IV. That in consequence thereof the plaintiff and his said wife and daughter became, and for a long time remained ill; the plaintiff was deprived, and for a long time to come. will be deprived, of the assistances and services of his wife and daughter, and was compelled to, and did expend .... .... dollars in attempting to cure himself and his wife and daughter, and was for........ months prevented from pursuing his business, and was otherwise greatly injured to his damage. dollars.

[Demand of Judgment.]

23. Condition of Boiler. The certificate of an inspector does not discharge the liability of the owner of a boiler to the party injured by its bursting: Swarthout v.

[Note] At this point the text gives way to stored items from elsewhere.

(* ===== verification/ExprTotal.v ===== *)
(** * The parser of expressions ends, or never ends

    The recursion of the parser ends, unless the last token is an opening parenthesis or an
    operator that may stand in front of an operand: the position does not go beyond the last
    token, which is then read again and again. *)

From S2P Require Import Prelude Double Bytecode ExprLexer ExprParser ExprSpec ExprLexSpec.
From Stdlib Require Import Strings.Byte.
Local Open Scope Z_scope.
Local Open Scope rd_scope.

(** An operator that is only unary does not stand behind an operand: the table of the
    priorities has no entry for it. *)
Definition operators_ok (ts : list Tok) : Prop :=
  forall i t u, ts !! i = Some t -> ts !! S i = Some u -> ends_operand (t_type t) = true -> priority (getbinopr u) <> None.

(** The last token cannot stand in front of an operand. *)
Definition last_ok (ts : list Tok) : Prop :=
  exists t, last ts = Some t /\ t_type t <> T_LBrace /\ isUnop t = false.

Section Total.
Variables (p : ExpressionParser).
Abbreviation ts := (d_tokens (d_lex p)).
Abbreviation n := (length ts).
Abbreviation at_tok := (at_tok p).
Abbreviation tok_at := (tok_at p).
Context (Hops : operators_ok ts) (Hlast : last_ok ts).

Lemma tokens_nonempty : ts <> [].
Proof using Hlast. destruct Hlast as (t & Ht & _). by intros E; rewrite E in Ht. Qed.

Lemma tok_at_last i : (n - 1 <= i)%nat -> Some (tok_at i) = last ts.
Proof using Hlast.
  intros Hi. pose proof tokens_nonempty. destruct Hlast as (t & Ht & _). rewrite Ht. rewrite last_lookup in Ht.
  unfold ExprSpec.tok_at. replace (Nat.min i (n - 1)) with (pred n) by lia. by rewrite Ht.
Qed.

(** Where an operand has been read. *)
Definition behind_operand (j : nat) : Prop :=
  priority (getbinopr (tok_at j)) <> None /\ ((n <= j)%nat -> ends_operand (t_type (tok_at j)) = true).

Lemma ends_no_op t : ends_operand (t_type t) = true -> getbinopr t = E_NoOp.
Proof. unfold getbinopr. intros H. case_bool_decide as E; [|done]. rewrite E in H. discriminate H. Qed.

Lemma read_operand i : ends_operand (t_type (tok_at i)) = true -> behind_operand (S i).
Proof using Hops Hlast.
  intros He. pose proof tokens_nonempty as Hne. assert (0 < n)%nat by (destruct ts; [done|simpl; lia]).
  destruct (Nat.lt_ge_cases (S i) n) as [Hlt|Hge].
  - split; [|lia]. destruct (lookup_nat_lt ts i) as [t Ht]; [lia|]. destruct (lookup_nat_lt ts (S i)) as [u Hu]; [done|].
    unfold ExprSpec.tok_at in *. rewrite (Nat.min_l i), Ht in He by lia.
    rewrite (Nat.min_l (S i)), Hu by lia. exact (Hops i t u Ht Hu He).
  - assert (tok_at (S i) = tok_at i) as E by (apply (inj Some); rewrite !tok_at_last by lia; done).
    split; [rewrite E, ends_no_op by done; done|]. intros _. by rewrite E.
Qed.

Lemma wp_peek i (Q : Tok -> ExpressionParser -> Prop) : Q (tok_at i) (at_tok i) -> wp peek Q (at_tok i).
Proof using Hlast. intros H. unfold wp. by rewrite peek_at by apply tokens_nonempty. Qed.

Lemma wp_next i (Q : Tok -> ExpressionParser -> Prop) :
  (forall t, (t = tok_at (S i) \/ t = invalid_tok) -> Q t (at_tok (S i))) -> wp next Q (at_tok i).
Proof using Hlast.
  intros H. destruct (next_at p i tokens_nonempty) as (t & Ht & H1 & H2). unfold wp. rewrite Ht. apply H.
  destruct (Nat.lt_ge_cases (S i) n) as [?|?]; [left; by apply H1|right; by apply H2].
Qed.

(** The outcome of a method at a position: an error, or a later position behind an operand. *)
Definition goes_on {A} (i : nat) (r : option A) (p' : ExpressionParser) : Prop :=
  match r with None => True | Some _ => exists j, (i < j)%nat /\ p' = at_tok j /\ behind_operand j end.
Definition goes_on_op (i : nat) (r : option (Ast * Operator)) (p' : ExpressionParser) : Prop :=
  match r with
  | None => True
  | Some (_, op) => exists j, (i < j)%nat /\ p' = at_tok j /\ behind_operand j /\ op = getbinopr (tok_at j)
  end.

Lemma wp_perror {A} msg s (Q : option A -> ExpressionParser -> Prop) : (forall s', Q None s') -> wp (perror msg) Q s.
Proof. intros H. apply H. Qed.

Lemma wp_expect ty msg i (Q : option unit -> ExpressionParser -> Prop) :
  ends_operand ty = true -> (forall s, Q None s) ->
  (behind_operand (S i) -> Q (Some tt) (at_tok (S i))) -> wp (expect ty msg) Q (at_tok i).
Proof using Hops Hlast.
  intros Hty Herr HQ. apply wp_bind, wp_peek. case_bool_decide as E; [|by apply wp_perror].
  apply wp_bind, wp_next. intros t _. apply wp_xret, HQ, read_operand. by rewrite E.
Qed.

Section Recursion.
Variables (rec : Z -> PM (Ast * Operator)) (bound : nat).
(** The recursion is defined at positions whose distance from the end is less than [bound]. *)
Hypothesis Hrec : forall i k, (n - i < bound)%nat -> wp (rec k) (goes_on_op i) (at_tok i).

Lemma wp_expr i : (n - i < bound)%nat -> wp (expr rec) (goes_on i) (at_tok i).
Proof using Hrec.
  intros Hi. apply wp_xbind. eapply wp_mono; [by apply Hrec|]. intros [[t op] |] p'; [|done].
  intros (j & ? & ? & ? & _). apply wp_xret. by exists j.
Qed.

Lemma not_last i : t_type (tok_at i) = T_LBrace \/ isUnop (tok_at i) = true -> (i < n - 1)%nat.
Proof using Hlast.
  intros H. destruct (Nat.lt_ge_cases i (n - 1)) as [|Hge]; [done|]. pose proof (tok_at_last i Hge) as E.
  destruct Hlast as (t & Ht & H1 & H2). rewrite Ht in E. injection E as E. rewrite E in H. destruct H; congruence.
Qed.

Lemma wp_prefixexp i : (n - i <= bound)%nat -> wp (prefixexp rec) (goes_on i) (at_tok i).
Proof using Hrec Hops Hlast.
  intros Hi. apply wp_bind, wp_peek. destruct (t_type (tok_at i)) eqn:E; try (by apply wp_perror).
  - apply wp_bind, wp_next. intros t _. apply wp_xret. exists (S i). split; [lia|]. split; [done|].
    apply read_operand. by rewrite E.
  - pose proof (not_last i (or_introl E)). apply wp_bind, wp_next. intros t _. apply wp_xbind.
    eapply wp_mono; [apply (wp_expr (S i)); lia|]. intros [e|] p'; [|done]. intros (j & Hj & -> & _).
    apply wp_xbind, wp_expect; [done..|]. intros Hb. apply wp_xret. exists (S j). split; [lia|done].
Qed.

Lemma wp_primary_loop fuel j i a :
  (i < j)%nat -> behind_operand j -> (n - j < fuel)%nat -> (n - i <= bound)%nat ->
  wp (primary_loop rec fuel a) (goes_on i) (at_tok j).
Proof using Hrec Hops Hlast.
  revert j a. induction fuel as [|fuel IH]; intros j a Hij Hb Hf Hn; [lia|]. simpl.
  apply wp_bind, wp_peek.
  assert (Hdone : wp (xret a) (goes_on i) (at_tok j)) by (apply wp_xret; by exists j).
  assert (Hlt : ends_operand (t_type (tok_at j)) = false -> (j < n)%nat).
  { intros E. destruct (Nat.lt_ge_cases j n) as [|Hge]; [done|]. apply Hb in Hge. congruence. }
  destruct (t_type (tok_at j)) eqn:E; try exact Hdone; specialize (Hlt eq_refl); apply wp_bind, wp_next; intros t Ht.
  - apply wp_xbind. eapply wp_mono; [apply (wp_expr (S j)); lia|]. intros [e|] p'; [|done]. intros (j' & Hj & -> & _).
    apply wp_xbind, wp_expect; [done..|]. intros Hb'. apply IH; [lia|done|lia|lia].
  - case_bool_decide as Et; simpl; [|by apply wp_perror]. apply wp_bind, wp_next. intros t' _.
    destruct Ht as [-> | ->]; [|done]. apply IH; [lia| |lia|lia]. apply read_operand. by rewrite Et.
Qed.

Lemma wp_simpleexp fuel i :
  (n - i <= bound)%nat -> (n - i <= fuel)%nat -> (0 < fuel)%nat -> wp (simpleexp rec fuel) (goes_on i) (at_tok i).
Proof using Hrec Hops Hlast.
  intros Hi Hf H0. apply wp_bind, wp_peek.
  assert (Hp : wp (primaryexp rec fuel) (goes_on i) (at_tok i)).
  { apply wp_xbind. eapply wp_mono; [by apply wp_prefixexp|]. intros [a|] p'; [|done]. intros (j & Hj & -> & Hb).
    apply wp_primary_loop; [done|done|lia|lia]. }
  destruct (t_type (tok_at i)) eqn:E; try exact Hp; apply wp_bind, wp_next; intros t _; apply wp_xret; exists (S i);
    (split; [lia|]); (split; [done|]); apply read_operand; by rewrite E.
Qed.

Lemma wp_operand fuel i :
  (n - i <= bound)%nat -> (n - i <= fuel)%nat -> (0 < fuel)%nat -> wp (operand rec fuel) (goes_on i) (at_tok i).
Proof using Hrec Hops Hlast.
  intros Hi Hf H0. apply wp_bind, wp_peek. destruct (isUnop (tok_at i)) eqn:E; [|by apply wp_simpleexp].
  pose proof (not_last i (or_intror E)). apply wp_bind, wp_next. intros t _. apply wp_xbind.
  eapply wp_mono; [apply (Hrec (S i)); lia|]. intros [[a op] |] p'; [|done]. intros (j & ? & ? & ? & _).
  apply wp_xret. exists j. split; [lia|done].
Qed.

Lemma wp_binop_loop fuel j i k a :
  (i < j)%nat -> behind_operand j -> (n - j < fuel)%nat -> (n - i <= bound)%nat ->
  wp (binop_loop rec fuel k a (getbinopr (tok_at j))) (goes_on_op i) (at_tok j).
Proof using Hrec Hlast.
  revert j a. induction fuel as [|fuel IH]; intros j a Hij Hb Hf Hn; [lia|]. simpl.
  assert (Hdone : wp (xret (a, getbinopr (tok_at j))) (goes_on_op i) (at_tok j)) by (apply wp_xret; by exists j).
  case_bool_decide as E; [done|]. pose proof Hb as [Hp Hend].
  destruct (priority (getbinopr (tok_at j))) as [[lp rp]|]; [|done]. destruct (k <? lp); [|done].
  assert (Hlt : (j < n)%nat).
  { destruct (Nat.lt_ge_cases j n) as [|Hge]; [done|]. apply Hend, ends_no_op in Hge. congruence. }
  apply wp_bind, wp_next. intros t _. apply wp_xbind. eapply wp_mono; [apply (Hrec (S j)); lia|].
  intros [[b op] |] p'; [|done]. intros (j' & Hj & -> & Hb' & ->). apply IH; [lia|done|lia|lia].
Qed.
End Recursion.

Lemma wp_subexpr fuel i k : (n - i + 2 <= fuel)%nat -> wp (subexpr fuel k) (goes_on_op i) (at_tok i).
Proof using Hops Hlast.
  revert i k. induction fuel as [|fuel IH]; intros i k Hf; [lia|]. cbn [subexpr].
  assert (Hrec : forall i' k', (n - i' < fuel - 1)%nat -> wp (subexpr fuel k') (goes_on_op i') (at_tok i')).
  { intros i' k' Hi. apply IH. lia. }
  apply wp_xbind. eapply wp_mono; [eapply (wp_operand _ _ Hrec); lia|]. intros [a|] p'; [|done]. intros (j & Hj & -> & Hb).
  apply wp_bind, wp_peek. eapply (wp_binop_loop _ _ Hrec); [done|done|lia|lia].
Qed.

(** The tokens are parsed, or there is an error. *)
Lemma parse_tokens_ends fuel : d_cur (d_lex p) = 0 -> (n + 2 <= fuel)%nat -> exists b p', parse_tokens fuel p = Some (b, p').
Proof using Hops Hlast.
  intros Hc Hf. pose proof tokens_nonempty as Hne.
  assert (Hnext : exists t, next p = Some (t, at_tok 0)).
  { unfold next, lexer, lex_next, ExprSpec.at_tok. rewrite Hc. destruct ts as [|t l] eqn:E; [done|]. by exists t. }
  destruct Hnext as [t Hnext]. unfold parse_tokens. rewrite (rbind_Some _ _ _ _ _ Hnext).
  assert (Hw : wp (subexpr fuel 0) (goes_on_op 0) (at_tok 0)) by (apply wp_subexpr; lia).
  assert (He : wp (expr (subexpr fuel)) (fun _ _ => True) (at_tok 0)).
  { apply wp_xbind. eapply wp_mono; [exact Hw|]. by intros [[a op] |] p'. }
  apply wp_Some in He as (r & p' & He & _). rewrite (rbind_Some _ _ _ _ _ He). destruct r as [a|]; by eexists _, _.
Qed.
End Total.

New Jersey Steamboat Co., 46 Barb. 222.

24. Master and Servant.-The owner of water craft is not liable for the injury willfully committed by the master or pilot running her: Turnpike Co. v. Vanderbilt, 1 Hill, 480.

25. Negligent Delay.-As to liability of a transportation company to passenger for injury occasioned by negligent delay, see Van Buskirk v. Roberts, 31 N. Y. 661.

26. Negligence in Navigating Water Craft. The plaintiff in an action for damages for injuries caused by negligence in sailing water craft, must show that he used ordinary care: Barnes v. Cole, 21 Wend. 188; 4 McLean, 286; Rathburn v. Payne, 19 Wend. 399; United States v. Mayor, 5 Mo. 230; Simpson v. Hand, 6 Whart. 311; Logan v. S. B. Clipper, 18 Ohio, 375.

27. Rule of Damages. -Where the collision occurs without negligence of either party, each must bear his own loss: Stainback v. Rae, 14 How. U. S. 532; Williamson v. Barrett, 13 Id. 101; Halderman v. Beckwith, 4 McLean, 286; Barrett v. Williamson, Id. 589; 4 Harring. Rep. 228; 1 Tex. 30.

28. Rules of Navigation.-Steam vessels are bound to keep clear of sailing vessels; they are treated as having wind in their favor: St. John v. Paine, 10 How. U. S. 583; Newton v. Stebbins, 10 Id. 586; The "Europa,” 2 Id. 557; "Western Belle" v. Wayner, 11 Mo. 30.

No. 361.

vii. For Injuries to Engineer of a Railroad Company, Caused by a Collision. [TITLE.]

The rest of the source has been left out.